Thaddeus Strode (*1964) has set a stage in the gallery space that is as concrete as it is complex, immersing the viewer in his artistic universe with paintings, sculptures and installations. The exhibition’s title in my room (fathoms and displacement) is a quote from a song by the Beach Boys that refers to the central meaning of the private world and mythology that makes up Strode’s artistic creations.
The Beach Boys. In my room (1963)
There’s a world where I can go Do my dreaming and my scheming In my room
And tell my secrets to Lie awake and pray In my room
In my room, in my room Do my crying and my sighing In my room
(In my room) Laugh at yesterday In my room
In this world I lock out Now it’s dark and I’m alone
All my worries and my fears But I won’t be afraid
In my room, in my room In my room, in my room
(In my room) (In my room)
An expansive landscape in miniature finds itself in the gallery’s exhibition space, with thoughts, questions and images that Strode has sketched into its structure that together with the other works in the exhibition unfold a fascinating narrative. Perched atop a pedestal in the gallery space is a beached shark made out of papier-mâché. Strode portrays him as an ambivalent creature, an awkward cartoon character that has lost any menacing power. The title of the work, The impossibility of the physical (2013) makes reference to Damien Hirst’s 1991 sculpture that consists of a Tiger Shark conserved in formaldehyde, which Strode contrasts with his own seemingly naïve version of the fish in order to investigate the potentiality of representation and perception. The sculpture The Drowned Sea Captain (2013) consists of a miniature model of a horse-drawn cart, pulling the coffin of a drunken sea captain, who seems to be here on his last voyage. Added to these scenes are the auratic words of the Japanese Alpine climber Yūichirō Miura1, rendered in large yellow letters as both a prelude and requiem on one of the gallery’s walls: “The end of one thing is the beginning of another. I am a pilgrim again.”
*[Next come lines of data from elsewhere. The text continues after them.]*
Lemma fillable_trans val a b c w1 w2 :
  fills val a b w1 w2 -> fillable val a b w1 -> fillable val b c w2 -> fillable val a c w1.
Proof.
  intros H H1 H2 g Hg. destruct (Z.lt_ge_cases g b); [apply H1; lia|].
  rewrite <- (fills_out _ _ _ _ _ g H) by lia. apply H2. lia.
Qed.

Section CreateEntries.
Context (pfn_at : Z -> Z) (perm : Z).
Context (Hperm : 0 < perm < 8) (Hpfn : forall o, 0 <= pfn_at o < 2 ^ 40 /\ pfn_at o <> INVALID_PFN).

(** The entry for a frame, where frame [a] is at byte offset [o] of the chunk. *)
Definition pte_at (a o g : Z) : Z := make_epte perm HAX_EPT_MEMTYPE_WB (pfn_at (o + (g - a) * 4096)).

Lemma pte_at_shift a o n g : pte_at (a + n) (o + n * 4096) g = pte_at a o g.
Proof. unfold pte_at. do 2 f_equal. lia. Qed.

Lemma pte_at_present a o g : pte_at a o g <> 0 /\ epte_perm (pte_at a o g) <> 0.
Proof using Hperm Hpfn.
  unfold pte_at. destruct (Hpfn (o + (g - a) * 4096)). unfold HAX_EPT_MEMTYPE_WB.
  rewrite make_epte_perm by lia. split; [|lia]. apply make_epte_present; lia.
Qed.

(** Outcome of filling [[a, b)] where [a] is at offset [o]: the number of entries
    created, or the first entry with another value. *)
Definition fill_post a o b created (w w' : Z -> Z) (r : Z + Z) : Prop :=
  match r with
  | inr c => fills (pte_at a o) a b w w' /\ fillable (pte_at a o) a b w /\
             c = created + count (fun g => negb (present (w g))) (Z.to_nat (b - a)) a
  | inl e => e = - EEXIST /\ exists m, a <= m < b /\ fills (pte_at a o) a m w w' /\
             fillable (pte_at a o) a m w /\ w m <> 0 /\ w m <> pte_at a o m
  end.

(** The first frame is done: the rest follows. *)
Lemma fill_post_cons a o b created created' w w1 w' r :
  a < b -> w a = 0 \/ w a = pte_at a o a ->
  (forall g, w1 g = if ((g =? a) && (w g =? 0))%bool then pte_at a o g else w g) ->
  created' = created + (if present (w a) then 0 else 1) ->
  fill_post (a + 1) (o + 4096) b created' w1 w' r -> fill_post a o b created w w' r.
Proof.
  intros Hab Ha Hw1 Hc. assert (Hf1 : fills (pte_at a o) a (a + 1) w w1).
  { intros g. rewrite Hw1. bool_lia. }
  assert (Ho1 : fillable (pte_at a o) a (a + 1) w).
  { intros g Hg. assert (g = a) as -> by lia. done. }
  assert (Hv : forall g, pte_at (a + 1) (o + 4096) g = pte_at a o g).
  { intros g. pose proof (pte_at_shift a o 1 g) as E. by rewrite Z.mul_1_l in E. }
  assert (Hfs : forall c w w', fills (pte_at (a + 1) (o + 4096)) (a + 1) c w w' ->
                          fills (pte_at a o) (a + 1) c w w').
  { intros c v v' H g. rewrite H. by rewrite Hv. }
  assert (Hos : forall c w, fillable (pte_at (a + 1) (o + 4096)) (a + 1) c w ->
                          fillable (pte_at a o) (a + 1) c w).
  { intros c v H g Hg. rewrite <- Hv. by apply H. }
  destruct r as [e|c]; cbn.
  - intros (-> & m & Hm & Hf & Ho & Hn0 & Hn). split; [done|]. exists m.
    rewrite Hv in Hn. rewrite Hw1 in Hn0, Hn. split; [lia|].
    split; [eapply (fills_trans _ _ (a + 1)); [lia|done|by apply Hfs]|].
    split; [by eapply fillable_trans; [..|apply Hos]|].
    by rewrite (proj2 (Z.eqb_neq m a)) in Hn0, Hn by lia.
  - intros (Hf & Ho & ->). split; [eapply (fills_trans _ _ (a + 1)); [lia|done|by apply Hfs]|].
    split; [by eapply fillable_trans; [..|apply Hos]|].
    replace (Z.to_nat (b - a)) with (S (Z.to_nat (b - (a + 1)))) by lia. cbn [count].
    rewrite (count_ext _ (fun g => negb (present (w g)))).
    + rewrite Hc. destruct (present (w a)); cbn; lia.
    + intros g Hg. rewrite (fills_out _ _ _ _ _ g Hf1) by lia. done.
Qed.

Lemma fill_pt_rule n : forall T t pt p i o created,
  ept_inv T t -> T !! (0, p) = Some pt -> 0 <= i -> i + Z.of_nat n <= 512 ->
  0 <= o -> o + Z.of_nat n * 4096 < 2 ^ 64 ->
  0 <= created -> created + Z.of_nat n < 2 ^ 31 ->
  let a := p * 512 + i in
  exists r t', fill_pt pfn_at n pt i perm o created t = Some (r, t') /\ ept_inv T t' /\
    fill_post a o (a + Z.of_nat n) created (leaf T t) (leaf T t') r /\
    et_kmaps t' = et_kmaps t /\ et_invept_pending t' = et_invept_pending t /\
    et_phys t' = et_phys t.
Proof using Hperm Hpfn.
  induction n as [|n IH]; intros T t pt p i o created HI Hpt Hi Hin Ho Hon Hc0 Hc a; cbn [fill_pt].
  { exists (inr created), t. split_and!; [done|done| |done|done|done]. rewrite Z.add_0_r.
    split; [apply fills_refl|]. split; [intros g Hg; lia|]. by rewrite Z.sub_diag, Z.add_0_r. }
  rewrite assert_run by (apply negb_true_iff, Z.eqb_neq, Hpfn).
  assert (Hv : make_epte perm HAX_EPT_MEMTYPE_WB (pfn_at o) = pte_at a o a).
  { unfold pte_at. by rewrite Z.sub_diag, Z.add_0_r. }
  rewrite Hv. destruct (pte_at_present a o a) as [Hnz Hnp].
  assert (Hm : ent t (pt, i) = Some (leaf T t a)).
  { destruct (inv_mem _ _ HI _ _ i Hpt ltac:(lia)) as [v Hm]. unfold leaf.
    pose proof (pre_leaf a). pose proof (idx_range 0 a).
    assert (pre 0 a = p /\ idx 0 a = i) as [-> ->] by (unfold a in *; lia). by rewrite Hpt, Hm. }
  rewrite (cmpxchg_run _ _ _ _ _ _ Hm). change PAGE_SIZE_4K with 4096.
  rewrite u64_small, s32_small by lia.
  assert (Ea : p * 512 + (i + 1) = a + 1) by (unfold a; lia).
  assert (Eb : a + 1 + Z.of_nat n = a + Z.of_nat (S n)) by lia.
  destruct (Z.eqb_spec (leaf T t a) 0) as [Hz|Hz].
  - set (t1 := put (pt, i) (pte_at a o a) t).
    assert (HI1 : ept_inv T t1) by (eapply inv_put_leaf; [done|done|lia|by right]).
    destruct (IH T t1 pt p (i + 1) (o + 4096) (created + 1))
      as (r & t' & Hrun & HI' & Hpost & Hk & Hp & Hph); [done..|lia|lia|lia|lia|lia|lia|].
    exists r, t'. split_and!; [done|done| |done|done|done]. rewrite Ea, Eb in Hpost.
    apply (fill_post_cons a o _ created (created + 1) _ (leaf T t1)); [lia|by left| |by rewrite Hz|done].
    intros g. unfold t1. rewrite (leaf_put_leaf T t p) by (done || lia). fold a.
    destruct (Z.eqb_spec g a) as [->|]; [|done]. by rewrite Hz.
  - rewrite (read_epte_run _ _ _ _ Hm). destruct (Z.eqb_spec (leaf T t a) (pte_at a o a)) as [Hs|Hs]; cbn [negb].
    + destruct (IH T t pt p (i + 1) (o + 4096) created)
        as (r & t' & Hrun & HI' & Hpost & Hk & Hp & Hph); [done..|lia|lia|lia|lia|lia|lia|].
      exists r, t'. split_and!; [done|done| |done|done|done]. rewrite Ea, Eb in Hpost.
      apply (fill_post_cons a o _ created created _ (leaf T t)); [lia|by right| | |done].
      * intros g. destruct (Z.eqb_spec g a) as [->|]; [|done].
        by rewrite (proj2 (Z.eqb_neq _ _) Hz).
      * unfold present. rewrite (proj2 (Z.eqb_neq _ _) Hz). cbn. lia.
    + exists (inl (- EEXIST)), t. split_and!; [done|done| |done|done|done]. split; [done|].
      exists a. split; [lia|]. split; [apply fills_refl|]. split; [intros g Hg; lia|done].
Qed.

(** *** The tables of the next frame *)
Definition label_ok (l : create_label) (gfn : Z) T : Prop :=
  match l with
  | next_pdpt => True
  | next_pd pdpt _ => T !! (2, pre 2 gfn) = Some pdpt
  | next_pt pdpt _ pd _ => T !! (2, pre 2 gfn) = Some pdpt /\ T !! (1, pre 1 gfn) = Some pd
  end.

(** The mappings a label holds. *)
Definition label_kmaps (l : create_label) : Z :=
  match l with
  | next_pdpt => 0
  | next_pd _ k => kcount k
  | next_pt _ k2 _ k1 => kcount k2 + kcount k1
  end.

Definition table_post (l gfn held : Z) T t (r : Z + Z * hax_kmap_phys) T' t' : Prop :=
  grows T t T' t' /\
  match r with
  | inl e => e = - ENOMEM /\ host_refused (et_phys t) (et_phys t') /\
        et_kmaps t' = et_kmaps t - held
  | inr (q, k) => T' !! (l, pre l gfn) = Some q /\ et_kmaps t' = et_kmaps t + kcount k
  end.

Lemma next_create T t l q gfn :
  gfn_ok gfn -> ept_inv T t -> 1 <= l <= 3 -> T !! (l, pre l gfn) = Some q ->
  exists r k T' t',
    ept_tree_get_next_table (O := unit) gfn l q None true None tt t = Some (r, k, tt, t') /\
    next_post true l gfn T t r k T' t'.
Proof. intros Hg HI Hl Hq. by apply (next_table_rule None (fun _ _ o => o) gfn). Qed.

Lemma unmap2_run {B} k1 k2 t (f : unit -> M st B) :
  (unmap2 k1 k2 ≫= f) t = f tt (set_kmaps (fun n => n - kcount k2) (set_kmaps (fun n => n - kcount k1) t)).
Proof. unfold unmap2. unfold mbind at 1, M_bind at 1. by rewrite unmap_run, unmap_run. Qed.

Lemma get_pdpt_rule T t gfn pml4 l :
  gfn_ok gfn -> ept_inv T t -> T !! (3, 0) = Some pml4 -> l = next_pdpt ->
  exists r T' t', get_pdpt gfn pml4 l t = Some (r, t') /\ table_post 2 gfn 0 T t r T' t'.
Proof.
  intros Hg HI Hr ->. rewrite <- (pre_top gfn Hg) in Hr.
  destruct (next_create T t 3 pml4 gfn Hg HI ltac:(lia) Hr) as (r & k & T' & t' & Hrun & [Hgr Hks _ Htab Hnone]).
  unfold get_pdpt. rewrite (bind_run _ _ _ _ _ Hrun). destruct r as [q|].
  - exists (inr (q, k)), T', t'. split; [done|]. split; [done|]. split; [by apply Htab|done].
  - destruct (Hnone eq_refl) as [-> Hn]. exists (inl (- ENOMEM)), T', t'. split; [done|].
    split; [done|]. split_and!; [done|done|cbn in *; lia].
Qed.

Lemma get_pd_rule T t gfn pdpt k2 l :
  gfn_ok gfn -> ept_inv T t -> T !! (2, pre 2 gfn) = Some pdpt ->
  match l with next_pt _ _ _ _ => False | _ => True end ->
  exists r T' t', get_pd gfn pdpt k2 l t = Some (r, t') /\ table_post 1 gfn (kcount k2) T t r T' t'.
Proof.
  intros Hg HI Hr Hl.
  destruct (next_create T t 2 pdpt gfn Hg HI ltac:(lia) Hr) as (r & k & T' & t' & Hrun & [Hgr Hks _ Htab Hnone]).
  assert (E : exists rr tt', get_pd gfn pdpt k2 l t = Some (rr, tt') /\ match r with
    | Some q => rr = inr (q, k) /\ tt' = t'
    | None => rr = inl (- ENOMEM) /\ tt' = set_kmaps (fun n => n - kcount k2) t' end).
  { destruct l; try done; unfold get_pd; rewrite (bind_run _ _ _ _ _ Hrun);
      (destruct r; [by do 2 eexists|rewrite unmap_run; by do 2 eexists]). }
  destruct E as (rr & t2 & Hrun2 & Hr2). exists rr, T', t2. split; [done|].
  destruct r as [q|]; destruct Hr2 as [-> ->].
  - split; [done|]. split; [by apply Htab|done].
  - destruct (Hnone eq_refl) as [-> Hn]. split.
    + eapply grows_trans; [done|]. apply grows_kmaps, Hgr.
    + split_and!; [done|done|cbn in *; lia].
Qed.

Lemma get_pt_rule T t gfn pd k1 k2 :
  gfn_ok gfn -> ept_inv T t -> T !! (1, pre 1 gfn) = Some pd ->
  exists r T' t', get_pt gfn pd k1 k2 t = Some (r, t') /\
    table_post 0 gfn (kcount k1 + kcount k2) T t r T' t'.
Proof.
  intros Hg HI Hr.
  destruct (next_create T t 1 pd gfn Hg HI ltac:(lia) Hr) as (r & k & T' & t' & Hrun & [Hgr Hks _ Htab Hnone]).
  unfold get_pt. rewrite (bind_run _ _ _ _ _ Hrun). destruct r as [q|].
  - exists (inr (q, k)), T', t'. split; [done|]. split; [done|]. split; [by apply Htab|done].
  - destruct (Hnone eq_refl) as [-> Hn]. rewrite unmap2_run.
    exists (inl (- ENOMEM)), T'. eexists. split; [done|]. split.
    + eapply grows_trans; [done|]. eapply grows_trans; [apply grows_kmaps, Hgr|].
      apply grows_kmaps. by apply (inv_frame_rule _ t'), Hgr.
    + split_and!; [done|done|cbn in *; lia].
Qed.

(** What a label holds at the PD level. *)
Definition held_pd (l : create_label) : Z :=
  match l with next_pt _ _ _ k1 => kcount k1 | _ => 0 end.
Definition pd_ok (l : create_label) (gfn : Z) T : Prop :=
  match l with next_pt _ _ pd _ => T !! (1, pre 1 gfn) = Some pd | _ => True end.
Two new large-format paintings make up The constellation of parts which compose oneself (The mirror), and portray astral constellations with seemingly symbolic details. The images allow themselves to be read as complementary versions of one another, in which cryptic visions of fate seem to become illuminated. With a series of small format paintings, Strode takes up in his work the ever-present images of American cartoons and comics. The square canvases are reminiscent of album covers, from which both the round vinyl and his stories emerge.